Awal ceritaku dengan Mytha berselang tak begitu lama setelah aku putus dengan Ervita. Sebelumnya aku memang sudah mengenal baik dia sebagai kakak kelas idaman. Gadis dengan perawakan jangkung, paras manis, rambut sebahu dan kacamata bulat. Ya, sebuah kesalahan memang. Akira Mado dalam bukunya yang berjudul The Origin of Kawaii Onee-chan berpendapat bahwa "Short Hair doesn't belong to tall girl". Dan tentu sebagai Short Hair Worshipper aku meng-iya-kan pendapat itu dengan banyak argumen yang bisa aku pertanggung jawabkan di depan Hakim Agung. Ditambah lagi dengan kacamata bulat, apa-apaan ini? Seperti penistaan terang-terangan terhadap kaum rambut pendek.

Aku dan Mytha memang jarang bercakap. Hanya sesekali berlempar senyum saat berpapasan di kantin atau saat upacara bendera. Itupun aku hanya mampu memanggil namanya dengan panggilan "kakak". Itu karena semenjak hubunganku kandas dengan Annisa tahun lalu aku memutuskan untuk tak memanggil wanita manapun dengan namanya. Rasanya membelenggu memang, seperti mencoba bernafas di dalam air. Tapi mau bagaimana lagi, kepergian annisa begitu membekas di dalam dada.

Day 1 - Selembar Kertas
Seminggu setelah teman sekelasku mengeluh gara-gara aku yang terus-menerus uring-uringan saat jam istirahat di kelas, mereka mulai mencomblangkan aku dengan siapa saja termasuk Bu Ijah, guru seni yang baru menjanda 3 tahun lalu.
Hingga di satu rabu, Hilmi teman sekelasku memberikan selembar kertas berisikan puisi. (Saat itu aku diperbantukan untuk mengurus dekorasi Majalah Dinding di Gedung Timur selama satu bulan)

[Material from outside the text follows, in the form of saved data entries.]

(** * Movie library store (server-movies.py): model and verified properties

    A shallow embedding of the in-memory movie store.  Python values are
    modelled as follows.

    - [str]: Rocq [string]; every [ascii] stands for the code point of the
      same number (0..255), so [strip] and [lower] follow Python on that
      range.
    - [int]: [Z].  [Optional[T]]: [option T].
    - mutable objects (the record dicts and the genres lists) live in a heap
      and are referred to by address, so that sharing between the store and
      the values handed to callers is visible.
    - [_movies], the module-level dict, is an insertion-ordered association
      list from movie id to the address of the record dict.
    - the results of [uuid.uuid4()] and of each call of [_now_iso()] are
      inputs of the operation that makes the call.
    - [raise ValueError(msg)] is a result [inl (ValueError msg)] next to the
      world as it is at the moment of the raise.
    - [with _lock:] makes each operation one sequential step; the lock itself
      is not modelled. *)

From Stdlib Require Import ZArith NArith String Ascii List Lia.
From Stdlib Require Import Sorting.Sorted Sorting.Permutation.
From stdpp Require Import base list strings gmap sorting.

Open Scope string_scope.
Open Scope Z_scope.

(** ** Python strings *)

Module PyStr.

(** Whitespace as [str.strip()] sees it, for code points below 256:
    TAB..CR, FS..US, SPACE, NEL and NBSP. *)
Definition is_space (c : ascii) : bool :=
  let n := N_of_ascii c in
  ((9 <=? n) && (n <=? 13) || (28 <=? n) && (n <=? 32)
   || (n =? 133) || (n =? 160))%N.

(** [str.lower()] on one code point below 256: A..Z and the Latin-1 capitals
    (all of 192..222 but the multiplication sign 215) move up by 32. *)
Definition lower_char (c : ascii) : ascii :=
  let n := N_of_ascii c in
  if ((65 <=? n) && (n <=? 90)
      || (192 <=? n) && (n <=? 222) && negb (n =? 215))%N
  then ascii_of_N (n + 32) else c.

Fixpoint lower (s : string) : string :=
  match s with
  | EmptyString => EmptyString
  | String c r => String (lower_char c) (lower r)
  end.

Fixpoint lstrip (s : string) : string :=
  match s with
  | EmptyString => EmptyString
  | String c r => if is_space c then lstrip r else s
  end.

Fixpoint rstrip (s : string) : string :=
  match s with
  | EmptyString => EmptyString
  | String c r =>
      match rstrip r with
      | EmptyString => if is_space c then EmptyString else String c EmptyString
      | r' => String c r'
      end
  end.

(** A string [str.lstrip()] has nothing to remove from. *)
Definition lstripped (s : string) : Prop :=
  match s with
  | EmptyString => True
  | String c _ => is_space c = false
  end.

(** [s.strip()] *)
Definition strip (s : string) : string := rstrip (lstrip s).

(** [not s] for a [str] *)
Definition is_empty (s : string) : bool :=
  match s with EmptyString => true | String _ _ => false end.

(** [o or ""] for an [Optional[str]] *)
Definition or_empty (o : option string) : string :=
  match o with Some s => s | None => "" end.

(** [s or None] for a [str] *)
Definition or_None (s : string) : option string :=
  if is_empty s then None else Some s.

(** [str(o)], as an f-string renders an [Optional[str]] *)
Definition format_opt (o : option string) : string :=
  match o with Some s => s | None => "None" end.

Fixpoint startswith (hay needle : string) {struct needle} : bool :=
  match needle, hay with
  | EmptyString, _ => true
  | String _ _, EmptyString => false
  | String a n', String b h' => Ascii.eqb a b && startswith h' n'
  end.

(** [hay.find(needle)]: the lowest index at which [needle] occurs, or -1. *)
Fixpoint find (hay needle : string) : Z :=
  if startswith hay needle then 0
  else match hay with
       | EmptyString => -1
       | String _ h' =>
           let i := find h' needle in
           if i =? -1 then -1 else i + 1
       end.

(** [needle in hay] *)
Definition contains (needle hay : string) : bool :=
  negb (find hay needle =? -1).

End PyStr.
Export PyStr.

(** ** Tuple comparison and [list.sort(key=...)] *)

(** The sort key [(x["title"].lower(), x["year"], x["id"])]; Python compares
    tuples left to right, strings by code point. *)
Definition key : Type := string * Z * string.

Definition key_compare (a b : key) : comparison :=
  let '(t1, y1, i1) := a in
  let '(t2, y2, i2) := b in
  match String.compare t1 t2 with
  | Eq => match Z.compare y1 y2 with
          | Eq => String.compare i1 i2
          | c => c
          end
  | c => c
  end.

Definition key_ltb (a b : key) : bool :=
  match key_compare a b with Lt => true | _ => false end.

Definition key_le (a b : key) : Prop := key_ltb b a = false.

Section PySort.
Context {A : Type} (kf : A -> key).

(** [x] goes in front of the first element that is not smaller than it:
    elements with equal keys keep the order they arrive in. *)
Fixpoint sort_insert (x : A) (l : list A) : list A :=
  match l with
  | [] => [x]
  | y :: l' =>
      if key_ltb (kf y) (kf x) then y :: sort_insert x l' else x :: l
  end.

(** [l.sort(key=kf)]: Python's sort is stable and compares keys with [<]
    only.  The sorted and stable arrangement of a list is computed here by
    insertion. *)
Definition py_sort (l : list A) : list A := foldr sort_insert [] l.

(** Key order, weak and strict, on the elements themselves. *)
Definition le_by (x y : A) : Prop := key_le (kf x) (kf y).
Definition lt_by (x y : A) : Prop := key_ltb (kf x) (kf y) = true.
End PySort.

(** ** Records, heap and world *)

(** Addresses of heap objects. *)
Abbreviation addr := nat.

(** The contents of one record dict.  [m_genres] is the address of the list
    object bound to the key ["genres"]. *)
Record movie : Type := Movie {
  m_id : string;
  m_title : string;
  m_year : Z;
  m_genres : addr;
  m_director : option string;
  m_borrowed : bool;
  m_borrowed_by : option string;
  m_borrowed_at : option string;
  m_created_at : string;
  m_updated_at : string
}.

#[global] Instance movie_inhabited : Inhabited movie :=
  populate (Movie "" "" 0 0%nat None false None None "" "").

(** Item assignments [m[k] = v] on the contents of a dict. *)
Definition set_title (v : string) (m : movie) : movie :=
  Movie (m_id m) v (m_year m) (m_genres m) (m_director m) (m_borrowed m)
        (m_borrowed_by m) (m_borrowed_at m) (m_created_at m) (m_updated_at m).
Definition set_year (v : Z) (m : movie) : movie :=
  Movie (m_id m) (m_title m) v (m_genres m) (m_director m) (m_borrowed m)
        (m_borrowed_by m) (m_borrowed_at m) (m_created_at m) (m_updated_at m).
Definition set_genres (v : addr) (m : movie) : movie :=
  Movie (m_id m) (m_title m) (m_year m) v (m_director m) (m_borrowed m)
        (m_borrowed_by m) (m_borrowed_at m) (m_created_at m) (m_updated_at m).
Definition set_director (v : option string) (m : movie) : movie :=
  Movie (m_id m) (m_title m) (m_year m) (m_genres m) v (m_borrowed m)
        (m_borrowed_by m) (m_borrowed_at m) (m_created_at m) (m_updated_at m).
Definition set_borrowed (v : bool) (m : movie) : movie :=
  Movie (m_id m) (m_title m) (m_year m) (m_genres m) (m_director m) v
        (m_borrowed_by m) (m_borrowed_at m) (m_created_at m) (m_updated_at m).
Definition set_borrowed_by (v : option string) (m : movie) : movie :=
  Movie (m_id m) (m_title m) (m_year m) (m_genres m) (m_director m)
        (m_borrowed m) v (m_borrowed_at m) (m_created_at m) (m_updated_at m).
Definition set_borrowed_at (v : option string) (m : movie) : movie :=
  Movie (m_id m) (m_title m) (m_year m) (m_genres m) (m_director m)
        (m_borrowed m) (m_borrowed_by m) v (m_created_at m) (m_updated_at m).
Definition set_updated_at (v : string) (m : movie) : movie :=
  Movie (m_id m) (m_title m) (m_year m) (m_genres m) (m_director m)
        (m_borrowed m) (m_borrowed_by m) (m_borrowed_at m) (m_created_at m) v.

(** The world: the dict objects and the list objects allocated so far (an
    address is an index; objects are never freed), and the global
    [_movies]. *)
Record world : Type := World {
  dicts : list movie;
  lists : list (list string);
  _movies : list (string * addr)
}.

(** [_movies = {}] at import time. *)
Definition init : world := World [] [] [].

(** Contents of the dict, resp. list, at an address.  Python has no dangling
    reference; outside the allocated range the lookups give the inhabitant,
    resp. the empty list. *)
Definition dict_at (w : world) (a : addr) : movie := dicts w !!! a.
Definition list_at (w : world) (a : addr) : list string :=
  default [] (lists w !! a).

(** *** The insertion-ordered dict [_movies] *)

Fixpoint dict_get (k : string) (d : list (string * addr)) : option addr :=
  match d with
  | [] => None
  | (k', v) :: d' => if String.eqb k k' then Some v else dict_get k d'
  end.

(** [d[k] = v]: an existing key keeps its position, a new one goes last. *)
Fixpoint dict_set (k : string) (v : addr) (d : list (string * addr))
  : list (string * addr) :=
  match d with
  | [] => [(k, v)]
  | (k', v') :: d' =>
      if String.eqb k k' then (k, v) :: d' else (k', v') :: dict_set k v d'
  end.

(** [del d[k]] *)
Fixpoint dict_del (k : string) (d : list (string * addr))
  : list (string * addr) :=
  match d with
  | [] => []
  | (k', v') :: d' =>
      if String.eqb k k' then d' else (k', v') :: dict_del k d'
  end.

(** [list(d.values())] *)
Definition dict_values (d : list (string * addr)) : list addr := map snd d.

(** ** The monad of operations: state, and exceptions that keep the state *)

Inductive exn : Type := ValueError (msg : string).

Definition M (A : Type) : Type := world -> (exn + A) * world.

Definition ret {A} (x : A) : M A := fun w => (inr x, w).

Definition bind {A B} (c : M A) (k : A -> M B) : M B :=
  fun w => match c w with
           | (inl e, w') => (inl e, w')
           | (inr x, w') => k x w'
           end.

Definition raise {A} (e : exn) : M A := fun w => (inl e, w).

Definition gets {A} (f : world -> A) : M A := fun w => (inr (f w), w).

Definition modify (f : world -> world) : M unit := fun w => (inr tt, f w).

Declare Scope py_scope.
Delimit Scope py_scope with py.
Notation "x <- c ;; k" := (bind c (fun x => k))
  (at level 100, c at next level, right associativity) : py_scope.
Notation "c ;; k" := (bind c (fun _ => k))
  (at level 100, right associativity) : py_scope.
Open Scope py_scope.

Fixpoint mapM {A B} (f : A -> M B) (l : list A) : M (list B) :=
  match l with
  | [] => ret []
  | x :: l' => y <- f x ;; ys <- mapM f l' ;; ret (y :: ys)
  end.

(** Allocation of a fresh dict, resp. list, object. *)
Definition new_dict (m : movie) : M addr :=
  fun w => (inr (length (dicts w)),
            World (dicts w ++ [m])%list (lists w) (_movies w)).
Definition new_list (l : list string) : M addr :=
  fun w => (inr (length (lists w)),
            World (dicts w) (lists w ++ [l])%list (_movies w)).

(** [m[k] = v] on the dict object at address [m]. *)
Definition setitem (m : addr) (f : movie -> movie) : M unit :=
  modify (fun w => World (alter f m (dicts w)) (lists w) (_movies w)).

Dalam hatiku "Ini anak ada akal bulus apa lagi hah?"

Awalnya tak ingin ku hiraukan isi puisinya, perasaan masa bodoh sudah terlanjur menguasai mood ku seharian ini. Mataku langsung tertuju pada siapa yang membuatnya. Tertulis dengan Italic di bagian belakang, Mytha A - XII IPA 2.

"Hah? Mytha?" Tanyaku pada Hilmi

"Yoi! Bikinin frame yak! Besok pagi langsung tempel di Mading, genti koran bola di sebelah kiri." Sahut Hilmi serasa berlalu meninggalkan kelas

"Sial!" Gerutuku dalam hati

Day 1 - 5 Menit di Neraka
Siang itu aku segera menghampiri kelas Mytha yang tak jauh dari kelasku, hanya terpisah dengan lorong dan taman-taman kecil. Memang sudah biasa aku main ke kelasnya, tapi untuk bertemu orang lain, kang rizki teman sesama penyuka musik jepang.